# What this task involves:
Reproduce word for word the line that contains "(** The values" and each line that follows it, stopping after the final line of the material.

# Source material:
(** [analyzeText(text)]; [now] is the reading of the clock stamped into
    [analyzed_at]. *)
Definition analyzeText (now : Z) (text : JSString) : AnalysisResult :=
  let textLower := toLowerCase text in
  let kw := keywordPass textLower in
  let pat := patternPass text in
  let patternScore := fst pat in
  let detectedPatterns := snd pat in
  let zhp := chinesePass text (fst kw, snd kw + patternScore) in
  let foundThreats := fst zhp in
  let totalScore := snd zhp in
  let finalScore := Z.min totalScore 100 in
  let level := levelOfScore finalScore in
  {| text_preview :=
       if len text >? 150 then slice0 150 text ++ str "..."
       else text;
     threat_score := finalScore;
     threat_level := level;
     found_threats := slice0 10 foundThreats;
     detected_patterns := detectedPatterns;
     analyzed_at := now |}.

End Scorer.

(** ** The single-submission probability estimator *)

Record Prediction := {
  probability : Z;
  risk_level : string;
  prediction : string
}.

(** [new Date().getHours()] when the clock reads [t] milliseconds and the
    local time zone is [tza] milliseconds ahead of UTC: the hour of the
    local day. *)
Definition getHours (t tza : Z) : Z := ((t + tza) / 3600000) mod 24.

(** [Math.round]: the nearest integer, a tie going up. *)
Definition Math_round (x : Q) : Z := Qfloor (x + (1 # 2)).

(** [calculateProbability(threats)], [hour] being the value read from the
    clock.  The product by 1.3 is taken in [Q]; the double the engine
    computes for [n * 20 * 1.3] is the integer [26 * n] for every array
    length [n], so that rounding and the comparisons with 60, 80 and 100
    agree with the exact ones. *)
Definition calculateProbability {A} (hour : Z) (threats : list A)
    : Prediction :=
  if len threats =? 0 then
    {| probability := 0; risk_level := "minimal";
       prediction := "No threat signals" |}
  else
    let baseProb : Q := inject_Z (len threats * 20) in
    let baseProb :=
      if (hour <? 6) || (hour >? 23) then (baseProb * (13 # 10))%Q
      else baseProb in
    let finalProb := Qmin baseProb (inject_Z 100) in
    {| probability := Math_round finalProb;
       risk_level :=
         if Qle_bool (inject_Z 80) finalProb then "extreme"
         else if Qle_bool (inject_Z 60) finalProb then "high"
         else "moderate";
       prediction :=
         if Qle_bool (inject_Z 60) finalProb then "HIGH CRIME PROBABILITY"
         else "Low risk" |}.

(** ** Identifiers

    [Math.random().toString(36)] prints a number of [0, 1) in base 36: the
    string ["0"] for zero, else ["0."] and the digits of the fraction.  A draw
    is given by these digits, each in [0, 36). *)

Definition Draw := list Z.

Definition digit36 (d : Z) : Z := if d <? 10 then 48 + d else 87 + d.

Definition toString36 (ds : Draw) : JSString :=
  match ds with
  | [] => str "0"
  | _ => str "0." ++ map digit36 ds
  end.

(** The base-36 digits of the fraction [num / den], for [0 <= num < den];
    the expansion ends when [den] divides a power of 36, which is the case
    of every double.  The engine prints it whole when it is short (it stops
    once the digits single out the double, about eleven digits in). *)
Fixpoint fractionDigits36 (fuel : nat) (num den : Z) : Draw :=
  match fuel with
  | O => []
  | S fuel' =>
      if num =? 0 then []
      else (36 * num / den) :: fractionDigits36 fuel' (36 * num mod den) den
  end.

(** [Math.random().toString(36).substr(2, 8)] *)
Definition randomId (ds : Draw) : JSString := substr 2 8 (toString36 ds).

(** ["N-" + Math.random().toString(36).substr(2, 8).toUpperCase()] *)
Definition newNumber (ds : Draw) : JSString :=
  str "N-" ++ toUpperCaseAscii (randomId ds).

(** ** The threat log, the cache and the rate limiter *)

(** An entry of [found_threats] in the demo records (no [language]). *)
Record DemoFound := {
  demo_keyword : JSString;
  demo_score : Z;
  demo_category : string
}.

(** The [analysis] of a log record: the three-field object of a demo record
    or the result of [analyzeText]. *)
Inductive LoggedAnalysis :=
| DemoAnalysis (level : Level) (sc : Z) (found : list DemoFound)
| FullAnalysis (a : AnalysisResult).

(** [t.analysis?.threat_level] *)
Definition levelOf (a : LoggedAnalysis) : Level :=
  match a with
  | DemoAnalysis level _ _ => level
  | FullAnalysis a => threat_level a
  end.

Record ThreatRecord := {
  number : JSString;
  source : string;
  text : JSString;
  analysis : LoggedAnalysis;
  detected_at : Z
}.

Definition demoThreats (d1 d2 : Draw) (t1 t2 : Z) : list ThreatRecord :=
  [ {| number := newNumber d1;
       source := "twitter";
       text := str "I'm going to kill my boss tomorrow";
       analysis := DemoAnalysis critical 95
         [ {| demo_keyword := str "kill"; demo_score := 95;
              demo_category := "physical_violence" |} ];
       detected_at := t1 |};
    {| number := newNumber d2;
       source := "reddit";
       text := str "This school deserves what happens this weekend";
       analysis := DemoAnalysis high 75
         [ {| demo_keyword := str "deserves"; demo_score := 75;
              demo_category := "terrorism" |} ];
       detected_at := t2 |} ].

Definition Level_eqb (a b : Level) : bool :=
  match a, b with
  | low, low | medium, medium | high, high | critical, critical => true
  | _, _ => false
  end.

(** [["critical", "high"].includes(level)] *)
Definition isRisk (level : Level) : bool :=
  Level_eqb level critical || Level_eqb level high.

Record StatsData := {
  total_threats : Z;
  by_level : Level -> Z
}.

Record ThreatsData := {
  threats : list ThreatRecord;
  total : Z
}.

Record PredData := {
  citywide_risk : string;
  predicted_crimes : Z;
  hotspots : list string;
  confidence : string
}.

Record Cache := {
  stats : option (StatsData * Z);
  pred : option (PredData * Z);
  cached_threats : option (ThreatsData * Z)
}.

Definition CACHE_TTL : Z := 5000.
Definition RATE_LIMIT_WINDOW : Z := 60000.
Definition RATE_LIMIT_MAX : Z := 30.

(** The module state: [threatLog], [cache] and the map [requestCounts]
    (client to the array of its request times, in insertion order). *)
Record State := {
  threatLog : list ThreatRecord;
  cache : Cache;
  requestCounts : list (string * list Z)
}.

Definition initialState (d1 d2 : Draw) (t1 t2 : Z) : State :=
  {| threatLog := demoThreats d1 d2 t1 t2;
     cache := {| stats := None; pred := None; cached_threats := None |};
     requestCounts := [] |}.

(** [timestamp < windowStart] where [timestamp] is the array stored in the
    map: the array is converted to a number through its string, which gives
    0 for the empty array, the element for a one-element array and NaN (the
    comparison is then false) for a longer one. *)
Definition arrayLessThan (timestamp : list Z) (windowStart : Z) : bool :=
  match timestamp with
  | [] => 0 <? windowStart
  | [t] => t <? windowStart
  | _ => false
  end.

Fixpoint map_get (m : list (string * list Z)) (ip : string)
    : option (list Z) :=
  match m with
  | [] => None
  | (k', v) :: m' => if String.eqb k' ip then Some v else map_get m' ip
  end.

Fixpoint map_set (m : list (string * list Z)) (ip : string) (v : list Z)
    : list (string * list Z) :=
  match m with
  | [] => [(ip, v)]
  | (k', v') :: m' =>
      if String.eqb k' ip then (k', v) :: m'
      else (k', v') :: map_set m' ip v
  end.

(** [checkRateLimit(ip)] with [now] the reading of [Date.now()]. *)
Definition checkRateLimit (now : Z) (ip : string)
    (requestCounts : list (string * list Z))
    : bool * list (string * list Z) :=
  let windowStart := now - RATE_LIMIT_WINDOW in
  let requestCounts :=
    filter (fun kv => negb (arrayLessThan (snd kv) windowStart))
           requestCounts in
  let old := match map_get requestCounts ip with
             | Some ts => ts
             | None => []
             end in
  let count := len (filter (fun t => t >? windowStart) old) in
  if count >=? RATE_LIMIT_MAX then (false, requestCounts)
  else (true, map_set requestCounts ip (old ++ [now])).

(** [/statistics]: the loop that fills [byLevel]. *)
Definition countLevel (byLevel : Level -> Z) (t : ThreatRecord) : Level -> Z :=
  let level := levelOf (analysis t) in
  fun l => if Level_eqb l level then byLevel l + 1 else byLevel l.

Definition summarize (log : list ThreatRecord) : StatsData :=
  {| total_threats := len log;
     by_level := fold_left countLevel log (fun _ => 0) |}.

(** [/prediction]: the summary computed from the log. *)
Definition predict (log : list ThreatRecord) : PredData :=
  let riskCount :=
    len (filter (fun t => isRisk (levelOf (analysis t))) log) in
  {| citywide_risk := if riskCount >? 0 then "elevated" else "low";
     predicted_crimes := riskCount * 3;
     hotspots := if riskCount >? 0 then ["downtown"; "transit hub"] else [];
     confidence := if riskCount >? 2 then "high" else "medium" |}.

(** ** The request handler *)

(** The values [JSON.parse] can give to [text]. *)
Inductive JSValue :=
| VUndefined
| VNull
| VBoolean (b : bool)
| VNumber
| VString (s : JSString)
| VObject.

# Written answer:
(** The values [JSON.parse] can give to [text]. *)
Inductive JSValue :=
| VUndefined
| VNull
| VBoolean (b : bool)
| VNumber
| VString (s : JSString)
| VObject.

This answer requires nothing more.